The notification procedure involves a brief statement of information about the investment on a prescribed form which is required to be filed with the IRD by the investor at any time up to 30 days following implementation of the investment. It is intended that investments requiring only notification will proceed without government intervention unless the investment is in a specific type of business activity related to Canada’s cultural heritage and national identity, in which case the government may initiate further review
with notice to the investor within 21 days following the receipt of a certified complete notification. Similarly, if the transaction is considered to be an investment that could be injurious to Canadian national security, it may also be referred by the Minister of Industry (“Minister”) (the Minister responsible for Investment Canada) for further review.
If an investment is reviewable under the ICA, an application for review in the form prescribed is normally required to be filed with the IRD prior to the investment taking place and the investment may not be implemented until the review has been completed and the Minister is satisfied that the investment is likely to be of net benefit to Canada (and, if applicable, is satisfied that the investment would not be injurious to Canadian national security).

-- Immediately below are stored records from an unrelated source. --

Lemma rw_forms_granted policy t t' fss :
  t ⊆ t' -> Forall2 (fun x fs => spelled (fun p => [rw_form p]) x t fs) (rw_paths (fs policy)) fss ->
  Forall (granted policy t') (concat fss).
Proof.
  intros Hsub H. apply Forall_forall. intros f Hin%list_elem_of_In.
  apply in_concat in Hin as (fs & Hfs & Hf%list_elem_of_In).
  apply list_elem_of_In, list_elem_of_lookup in Hfs as [i Hi].
  destruct (Forall2_lookup_r _ _ _ _ _ H Hi) as (p & Hp & canon & Hev & ->).
  right; right; left. exists p. split; [by eapply list_elem_of_lookup_2|].
  apply elem_of_app in Hf as [->%list_elem_of_singleton|Hf]; [by left|right].
  destruct canon as [c|e]; [|by apply elem_of_nil in Hf].
  exists c. split; [by apply Hsub|]. destruct (path_eqb c p); [by apply elem_of_nil in Hf|].
  by apply list_elem_of_singleton in Hf.
Qed.

(** All forms of a profile, section by section. *)
Definition profile_forms (policy : SandboxPolicy) (home : option string)
    (rw deny net own : list string) : list string :=
  preamble_forms ++ home_forms home ++ scratch_forms ++ rw ++
  (map ro_form (ro_paths (fs policy)) ++ map (form "allow file-read*" "subpath") system_dirs) ++
  deny ++ net ++ (service_forms ++ own).

Lemma profile_granted policy t home rw deny net own :
  Forall (granted policy t) rw -> Forall (fun f => starts_with f "(deny " = true) deny ->
  Forall (fun f => allows f = true -> network_granted policy t f) net ->
  Forall (fun f => starts_with f "(deny " = true) own ->
  Forall (fun f => allows f = true -> granted policy t f) (profile_forms policy home rw deny net own).
Proof.
  intros Hrw Hd Hn Ho.
  assert (forall l, Forall (granted policy t) l -> Forall (fun f => allows f = true -> granted policy t f) l)
    as Hall by (intros l H; eapply Forall_impl; [exact H|]; auto).
  assert (forall l, Forall (fun f => starts_with f "(deny " = true) l ->
    Forall (fun f => allows f = true -> granted policy t f) l) as Hden.
  { intros l H. eapply Forall_impl; [exact H|]. intros f Hf Ha.
    rewrite (refusal_grants_nothing allows f) in Ha; [done|by left|done]. }
  unfold profile_forms. rewrite !Forall_app. split_and!.
  - do 3 (constructor; [intros Ha; try discriminate Ha; by left|]). constructor.
  - destruct home; [|constructor]. do 2 (constructor; [discriminate|]). constructor.
  - apply Forall_forall. intros f Hf _. by right; left.
  - by apply Hall.
  - apply Forall_map, Forall_forall. intros p Hp _. do 3 right. left. by exists p.
  - apply Forall_forall. intros f Hf _. do 4 right. by left.
  - by apply Hden.
  - eapply Forall_impl; [exact Hn|]. intros f Hf Ha. do 5 right. by apply Hf.
  - by apply Hden; repeat constructor.
  - by apply Hden.
Qed.

(** The profile is read as its sections. *)
Lemma profile_read policy home rwl rwf denyl denyf netl netf own :
  quotable policy -> match home with Some h => plain h = true | None => True end ->
  reads_as rwl rwf -> reads_as denyl denyf -> reads_as netl netf ->
  reads_as (service_rules policy) (service_forms ++ own) ->
  forms (String.concat "" (preamble ++
    match home with
    | Some home =>
        ["; === Deny Reading Entire User Home Directory ===" +:+ nl;
         rule "deny file-read*" "subpath" home; rule "deny file-read-metadata" "literal" home]
    | None => []
    end ++ scratch_rules ++ ["; === Allow Read & Write Strictly to Workspace ===" +:+ nl] ++ rwl ++
    [nl] ++ ro_rules policy ++ ["; === Explicit Sensitive Path & Key Denials ===" +:+ nl] ++ denyl ++
    [nl] ++ ["; === Network Policy ===" +:+ nl] ++ netl ++ [nl] ++ service_rules policy))
  = Some (profile_forms policy home rwf denyf netf own).
Proof.
  intros [_ Hro _ _] Hh Hrw Hd Hn Hs. apply reads_as_text. unfold profile_forms.
  assert (forall l fs, reads_as l fs -> reads_as (nl :: l) fs) as Hblank.
  { intros l fs. by apply (reads_as_cons nl l [] fs), reads_blank. }
  apply reads_as_app; [apply reads_preamble|]. apply reads_as_app; [by apply reads_home|].
  apply reads_as_app; [apply reads_scratch|]. cbn [app].
  apply (reads_as_cons _ _ []); [by apply (reads_line "; === Allow Read & Write Strictly to Workspace ===")|].
  apply reads_as_app; [exact Hrw|]. apply Hblank.
  apply reads_as_app; [by apply reads_ro|].
  apply (reads_as_cons _ _ []); [by apply (reads_line "; === Explicit Sensitive Path & Key Denials ===")|].
  apply reads_as_app; [exact Hd|]. apply Hblank.
  apply (reads_as_cons _ _ []); [by apply (reads_line "; === Network Policy ===")|].
  apply reads_as_app; [exact Hn|]. by apply Hblank.
Qed.

(** C33. The profile is ordered so that its denials win.  This is about the
    text that [sandbox-exec] gets, read as forms, strings and comments, for a
    policy whose paths, and a system whose answers, have no double quote and no
    backslash (they would end the string they are put in, see [injected_form])
    and whose own rules are refusals.  Then the text is made of complete forms;
    each denied path, and its canonical spelling when the system resolves it,
    has its denial after every form that allows a file access; unless the
    policy opens the network, the refusal of all network comes after every form
    that allows some; and the only forms that allow anything are the initial
    default, the fixed scratch directories, the writable paths of the policy
    and what the system resolved them to, its readable paths and the fixed
    system directories for reading, and the network that the policy names.
    Paths are named as [Path::display] shows them: a path that is not UTF-8
    gets a denial for another name. *)
Theorem profile_denials_last (policy : SandboxPolicy) (Hplain : quotable policy) :
  wp plain_ok (generate_profile policy) (fun o t => exists text fs,
    o = Done text /\ forms text = Some fs /\
    (forall p, p ∈ deny_paths (Policy.fs policy) ->
       final allows_files (deny_form p) fs /\
       exists canon, Ev (Canonicalize p) canon ∈ t /\
         forall c, canon = Ok c -> path_eqb c p = false -> final allows_files (deny_form c) fs) /\
    (network policy <> AllowAll -> final allows_network refuse_network fs) /\
    Forall (fun f => allows f = true -> granted policy t f) fs).
Proof.
  pose proof Hplain as [Hrwp _ Hdp Hown].
  unfold generate_profile, profile_lines, home_rules. wp_simpl. intros home Hhome.
  apply wp_bind. apply wp_bind. eapply wp_mono;
    [apply (push_each_spec rw_rules (fun p => plain p = true) (spelled (fun p => [rw_form p]))
              _ (spelled_mono _) rw_rules_spec Hrwp)|].
  intros o t1 (rwl & rws & -> & Hrwr & Hrw). apply wp_bind. eapply wp_mono;
    [apply (push_each_spec deny_rules (fun p => plain p = true) (spelled deny_forms)
              _ (spelled_mono _) deny_rules_spec Hdp)|].
  intros o t2 (denyl & dens & -> & Hdr & Hden). apply wp_bind. eapply wp_mono; [apply network_rules_spec|].
  intros o t3 (netl & nets & -> & Hnr & Hnf & Hnet & Hng). cbn [wp prog_bind].
  destruct (reads_services policy Hown) as (own & Hsr & Hrefuse).
  assert (Forall (fun f => starts_with f "(deny " = true) (concat dens)) as Hdd
    by (eapply spelled_forall; [apply deny_forms_refuse|exact Hden]).
  eexists _, _. split; [reflexivity|]. split; [by apply (profile_read policy home rwl (concat rws) denyl (concat dens) netl nets own)|].
  assert (forall f, grant_test f -> none_of f (service_forms ++ own)) as Hsv.
  { intros f Hf. apply Forall_app. split; [|by apply refusals_grant_nothing].
    by apply refusals_grant_nothing; [|repeat constructor]. }
  split_and!.
  - assert (forall q, deny_form q ∈ concat dens ->
      final allows_files (deny_form q) (profile_forms policy home (concat rws) (concat dens) nets own)) as Hfin.
    { intros q Hq. unfold profile_forms. do 5 apply final_app_l. apply final_app_r.
      - apply final_in; [done|]. apply refusals_grant_nothing; [by right; left|done].
      - apply Forall_app. split; [done|]. apply Hsv. by right; left. }
    intros p Hp. destruct (deny_forms_in _ _ _ p Hden Hp) as (Hin & canon & Hev & Hc).
    split; [by apply Hfin|]. exists canon. split; [set_solver|].
    intros c -> Hne. by apply Hfin, Hc.
  - intros Hn. unfold profile_forms. do 6 apply final_app_l.
    apply final_app_r; [by apply Hnet|]. apply Hsv. by right; right.
  - apply profile_granted; [|done| |done].
    + eapply rw_forms_granted; [|exact Hrw]. set_solver.
    + eapply Forall_impl; [exact Hng|]. intros f Hf Ha. destruct (Hf Ha) as [H|(ts & x & ips & ip & H1 & H2 & H3 & H4)];
        [by left|right]. exists ts, x, ips, ip. split_and!; [done|done|set_solver|tauto|tauto].
Qed.

(** A policy of the presets, on a machine where nothing can be resolved. *)
Lemma profile_denials_last_witness :
  quotable (agent_default_in (Some "/home/u") "/w") /\
  exists text fs,
    run_out (fun R e s => (sys_default R e, s))
      (generate_profile (agent_default_in (Some "/home/u") "/w")) tt = Done text /\
    forms text = Some fs /\ final allows_files (deny_form "/home/u/.ssh") fs.
Proof.
  assert (quotable (agent_default_in (Some "/home/u") "/w")) as Hd.
  { constructor; repeat constructor.
    - exists ["(deny sysctl-write)"]. split; [vm_compute; reflexivity|repeat constructor].
    - exists ["(deny system-privilege)"]. split; [vm_compute; reflexivity|repeat constructor]. }
  split; [exact Hd|].
  assert (forall R (e : sys R) (s : unit), plain_ok R e (sys_default R e)) as Hok
    by (intros R e []; destruct e; exact I).
  pose proof (wp_run plain_ok (fun R e s => (sys_default R e, s)) _ tt _ Hok
    (profile_denials_last _ Hd)) as (text & fs & Ho & Hf & Hden & _).
  exists text, fs. split; [exact Ho|]. split; [exact Hf|]. apply Hden. apply list_elem_of_here.
Defined.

The Minister has up to 75 days to make this determination, though this period can be extended by agreement between the IRD and the investor (a national security review can take up to 130 days). If the Minister is not satisfied that the investment is likely to be of net benefit to Canada, the non-Canadian must not implement the investment or, if the investment has been implemented, may be required to divest himself of control of the business that is the subject of the investment. If the Governor in Council considers that it is advisable to protect national security, she may prohibit the investment, authorize it to proceed on conditions, or require divestiture.
The registrar and transfer agent for our common shares is Computershare Investor Services Inc.
Our common shares are listed on the Nasdaq Global Select Market under the symbol “NOVT.”